··· Supplied data ···
Definition set_localNicCaps (caps : bool * bool) (this : NodeObject) : NodeObject :=
  let w := nd_connPool this in
  set_connPool (mkWorld (with_pool (state w) (NodeConnPool_setLocalNicCaps (pool (state w)) (fst caps) (snd caps))) (ops w)) this.

Definition add_later (now : timespec) (localNode : option NodeObject) (p : Z) : NST unit :=
  _ ← match localNode with
      | Some local => on_node p (set_localNicCaps (NIC_supportedCapabilities (Node_getNicList local)))
      | None => mret tt
      end;
  _ ← NodeStoreEx_addOrUpdateNode now p;
  mret tt.

Definition remove_node (id : Z) : NST unit := _ ← NodeStoreEx_deleteNode id; mret tt.

(** The result: the lists of the caller, with the IDs that were added and removed. *)
Definition NodeStoreEx_syncNodes (now : timespec) (masterList outAddedIDs outRemovedIDs : list Z)
    (appLocalNode : option NodeObject) : NST (list Z * list Z) :=
  r ← syncNodes_phase1 masterList;
  let '(added, removed, addLaterNodes) := r in
  let outRemovedIDs := outRemovedIDs ++ removed in
  _ ← each_node outRemovedIDs remove_node;
  _ ← each_node addLaterNodes (add_later now appLocalNode);
  mret (outAddedIDs ++ added, outRemovedIDs).
End Store.
(** C19: synchronising makes the store the list of the management node.  For a
    list that is ordered by its IDs, whose nodes belong to the caller: the IDs that are reported as
    added are those of the list that were not in the store, those reported as removed
    are those of the store that are not in the list; afterwards the store has exactly the IDs of
    the list, a node that was in it already is still the same object, and the
    others are those of the list.  Each reference of the list was used up, and the counters of
    all nodes are right, so nodes that are gone from the store live as long as others use them. *)
Theorem node_sync `{K : KernelRBTree (Z * Z) fst} (now : timespec) (localNode : option NodeObject)
    (ext : Z -> Z) (s : NodeStoreEx) (masterList ids outAddedIDs : list Z) :
  store_ok ext s -> Forall2 (has_id (ns_nodes s)) masterList ids -> StronglySorted Z.lt ids ->
  (forall i, i ∈ ids -> 0 < i < 2 ^ 32) -> (forall p, p ∈ masterList -> 0 < ext p) ->
  exists removed s',
    NodeStoreEx_syncNodes now masterList outAddedIDs [] localNode s =
      Done ((outAddedIDs ++ filter (fun i => node_of s i = None) ids, removed), s') /\
    StronglySorted Z.lt removed /\ (forall i, i ∈ removed <-> is_Some (node_of s i) /\ i ∉ ids) /\
    (forall i, i ∉ ids -> node_of s' i = None) /\
    (forall n p i, masterList !! n = Some p -> ids !! n = Some i -> node_of s' i = Some (default p (node_of s i))) /\
    store_ok (minus ext masterList) s'.
Proof.
  intros H Hm Hs Hr Hext.
  assert (E : syncNodes_phase1 masterList s = Done ((filter (fun i => node_of s i = None) ids,
      filter (.∉ ids) (fst <$> inorder (ns_tree s)), masterList), s)).
  { unfold syncNodes_phase1, mbind, ST_bind. cbn [st_get]. unfold st_lift. rewrite rb_iter_inorder.
    rewrite (sync_merge_spec _ _ _ ids); [|apply H| |done|done].
    - do 4 f_equal. apply filter_iff_in. intros i _. rewrite (keys_of ext) by done. by rewrite eq_None_not_Some.
    - apply Forall_forall. intros e He. by apply (ok_ids ext s H). }
  assert (Hkeys : StronglySorted Z.lt (fst <$> inorder (ns_tree s))).
  { pose proof (ok_sorted ext s H) as Hso. unfold rb_sorted in Hso. clear -Hso. induction Hso as [|e l Hl IH Hf]; cbn; constructor; [done|].
    apply Forall_fmap. eapply Forall_impl; [exact Hf|]. done. }
  exists (filter (.∉ ids) (fst <$> inorder (ns_tree s))).
  enough (swp (NodeStoreEx_syncNodes now masterList outAddedIDs [] localNode) (fun r s' =>
      r = (outAddedIDs ++ filter (fun i => node_of s i = None) ids, filter (.∉ ids) (fst <$> inorder (ns_tree s))) /\
      store_ok (minus ext masterList) s' /\ (forall i, i ∉ ids -> node_of s' i = None) /\
      (forall n p i, masterList !! n = Some p -> ids !! n = Some i -> node_of s' i = Some (default p (node_of s i)))) s)
    as (r & s' & E' & -> & H1 & H2 & H3)%swp_run.
  { exists s'. split_and!; [done| | |done|done|done].
    - clear -Hkeys. induction Hkeys as [|k l Hl IH Hf]; [constructor|]. rewrite filter_cons. case_decide; [|done].
      constructor; [done|]. rewrite Forall_forall in *. intros x [_ Hx]%list_elem_of_filter. by apply Hf.
    - intros i. rewrite list_elem_of_filter, (keys_of ext) by done. tauto. }
  unfold NodeStoreEx_syncNodes. apply swp_bind. unfold swp at 1. rewrite E. cbn beta iota. fold (swp (S := NodeStoreEx) (A := list Z * list Z)).
  rewrite app_nil_l. apply swp_bind. eapply swp_mono; [by apply (remove_all ext)|]. intros ? s1 (H1 & Hk1 & _ & Hn1).
  apply swp_bind. eapply swp_mono; [apply (add_all now localNode masterList ids); [exact H1| | |done|done]|].
  - apply Forall2_same_length_lookup_2; [by eapply Forall2_length|]. intros n q j Eq Ej.
    eapply has_id_kept; [exact H1|done|apply Hext, list_elem_of_lookup; by exists n|]. by eapply Forall2_lookup_lr.
  - clear -Hs. induction Hs as [|i l Hl IH Hf]; constructor; [|done]. rewrite Forall_forall in Hf. intros Hi%Hf. lia.
  - intros ? s2 (H2 & _ & _ & Ha & Hb). apply swp_ret. split_and!; [done|done| |].
    + intros i Hi. rewrite Ha, Hn1 by done. destruct (decide _) as [|Hd]; [done|]. rewrite list_elem_of_filter, (keys_of ext) in Hd by done.
      destruct (node_of s i) as [q|]; [|done]. destruct Hd. split; [done|by eexists].
    + intros n p i Ep Ei. rewrite (Hb n p i Ep Ei), Hn1. rewrite decide_False; [done|].
      rewrite list_elem_of_filter. intros [Hi _]. apply Hi, list_elem_of_lookup. by exists n.
Qed.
···
What needs to be done: What is needed is an exact transcription of every record above.

Exercise response:
Definition set_localNicCaps (caps : bool * bool) (this : NodeObject) : NodeObject :=
  let w := nd_connPool this in
  set_connPool (mkWorld (with_pool (state w) (NodeConnPool_setLocalNicCaps (pool (state w)) (fst caps) (snd caps))) (ops w)) this.

Definition add_later (now : timespec) (localNode : option NodeObject) (p : Z) : NST unit :=
  _ ← match localNode with
      | Some local => on_node p (set_localNicCaps (NIC_supportedCapabilities (Node_getNicList local)))
      | None => mret tt
      end;
  _ ← NodeStoreEx_addOrUpdateNode now p;
  mret tt.

Definition remove_node (id : Z) : NST unit := _ ← NodeStoreEx_deleteNode id; mret tt.

(** The result: the lists of the caller, with the IDs that were added and removed. *)
Definition NodeStoreEx_syncNodes (now : timespec) (masterList outAddedIDs outRemovedIDs : list Z)
    (appLocalNode : option NodeObject) : NST (list Z * list Z) :=
  r ← syncNodes_phase1 masterList;
  let '(added, removed, addLaterNodes) := r in
  let outRemovedIDs := outRemovedIDs ++ removed in
  _ ← each_node outRemovedIDs remove_node;
  _ ← each_node addLaterNodes (add_later now appLocalNode);
  mret (outAddedIDs ++ added, outRemovedIDs).
End Store.
(** C19: synchronising makes the store the list of the management node.  For a
    list that is ordered by its IDs, whose nodes belong to the caller: the IDs that are reported as
    added are those of the list that were not in the store, those reported as removed
    are those of the store that are not in the list; afterwards the store has exactly the IDs of
    the list, a node that was in it already is still the same object, and the
    others are those of the list.  Each reference of the list was used up, and the counters of
    all nodes are right, so nodes that are gone from the store live as long as others use them. *)
Theorem node_sync `{K : KernelRBTree (Z * Z) fst} (now : timespec) (localNode : option NodeObject)
    (ext : Z -> Z) (s : NodeStoreEx) (masterList ids outAddedIDs : list Z) :
  store_ok ext s -> Forall2 (has_id (ns_nodes s)) masterList ids -> StronglySorted Z.lt ids ->
  (forall i, i ∈ ids -> 0 < i < 2 ^ 32) -> (forall p, p ∈ masterList -> 0 < ext p) ->
  exists removed s',
    NodeStoreEx_syncNodes now masterList outAddedIDs [] localNode s =
      Done ((outAddedIDs ++ filter (fun i => node_of s i = None) ids, removed), s') /\
    StronglySorted Z.lt removed /\ (forall i, i ∈ removed <-> is_Some (node_of s i) /\ i ∉ ids) /\
    (forall i, i ∉ ids -> node_of s' i = None) /\
    (forall n p i, masterList !! n = Some p -> ids !! n = Some i -> node_of s' i = Some (default p (node_of s i))) /\
    store_ok (minus ext masterList) s'.
Proof.
  intros H Hm Hs Hr Hext.
  assert (E : syncNodes_phase1 masterList s = Done ((filter (fun i => node_of s i = None) ids,
      filter (.∉ ids) (fst <$> inorder (ns_tree s)), masterList), s)).
  { unfold syncNodes_phase1, mbind, ST_bind. cbn [st_get]. unfold st_lift. rewrite rb_iter_inorder.
    rewrite (sync_merge_spec _ _ _ ids); [|apply H| |done|done].
    - do 4 f_equal. apply filter_iff_in. intros i _. rewrite (keys_of ext) by done. by rewrite eq_None_not_Some.
    - apply Forall_forall. intros e He. by apply (ok_ids ext s H). }
  assert (Hkeys : StronglySorted Z.lt (fst <$> inorder (ns_tree s))).
  { pose proof (ok_sorted ext s H) as Hso. unfold rb_sorted in Hso. clear -Hso. induction Hso as [|e l Hl IH Hf]; cbn; constructor; [done|].
    apply Forall_fmap. eapply Forall_impl; [exact Hf|]. done. }
  exists (filter (.∉ ids) (fst <$> inorder (ns_tree s))).
  enough (swp (NodeStoreEx_syncNodes now masterList outAddedIDs [] localNode) (fun r s' =>
      r = (outAddedIDs ++ filter (fun i => node_of s i = None) ids, filter (.∉ ids) (fst <$> inorder (ns_tree s))) /\
      store_ok (minus ext masterList) s' /\ (forall i, i ∉ ids -> node_of s' i = None) /\
      (forall n p i, masterList !! n = Some p -> ids !! n = Some i -> node_of s' i = Some (default p (node_of s i)))) s)
    as (r & s' & E' & -> & H1 & H2 & H3)%swp_run.
  { exists s'. split_and!; [done| | |done|done|done].
    - clear -Hkeys. induction Hkeys as [|k l Hl IH Hf]; [constructor|]. rewrite filter_cons. case_decide; [|done].
      constructor; [done|]. rewrite Forall_forall in *. intros x [_ Hx]%list_elem_of_filter. by apply Hf.
    - intros i. rewrite list_elem_of_filter, (keys_of ext) by done. tauto. }
  unfold NodeStoreEx_syncNodes. apply swp_bind. unfold swp at 1. rewrite E. cbn beta iota. fold (swp (S := NodeStoreEx) (A := list Z * list Z)).
  rewrite app_nil_l. apply swp_bind. eapply swp_mono; [by apply (remove_all ext)|]. intros ? s1 (H1 & Hk1 & _ & Hn1).
  apply swp_bind. eapply swp_mono; [apply (add_all now localNode masterList ids); [exact H1| | |done|done]|].
  - apply Forall2_same_length_lookup_2; [by eapply Forall2_length|]. intros n q j Eq Ej.
    eapply has_id_kept; [exact H1|done|apply Hext, list_elem_of_lookup; by exists n|]. by eapply Forall2_lookup_lr.
  - clear -Hs. induction Hs as [|i l Hl IH Hf]; constructor; [|done]. rewrite Forall_forall in Hf. intros Hi%Hf. lia.
  - intros ? s2 (H2 & _ & _ & Ha & Hb). apply swp_ret. split_and!; [done|done| |].
    + intros i Hi. rewrite Ha, Hn1 by done. destruct (decide _) as [|Hd]; [done|]. rewrite list_elem_of_filter, (keys_of ext) in Hd by done.
      destruct (node_of s i) as [q|]; [|done]. destruct Hd. split; [done|by eexists].
    + intros n p i Ep Ei. rewrite (Hb n p i Ep Ei), Hn1. rewrite decide_False; [done|].
      rewrite list_elem_of_filter. intros [Hi _]. apply Hi, list_elem_of_lookup. by exists n.
Qed.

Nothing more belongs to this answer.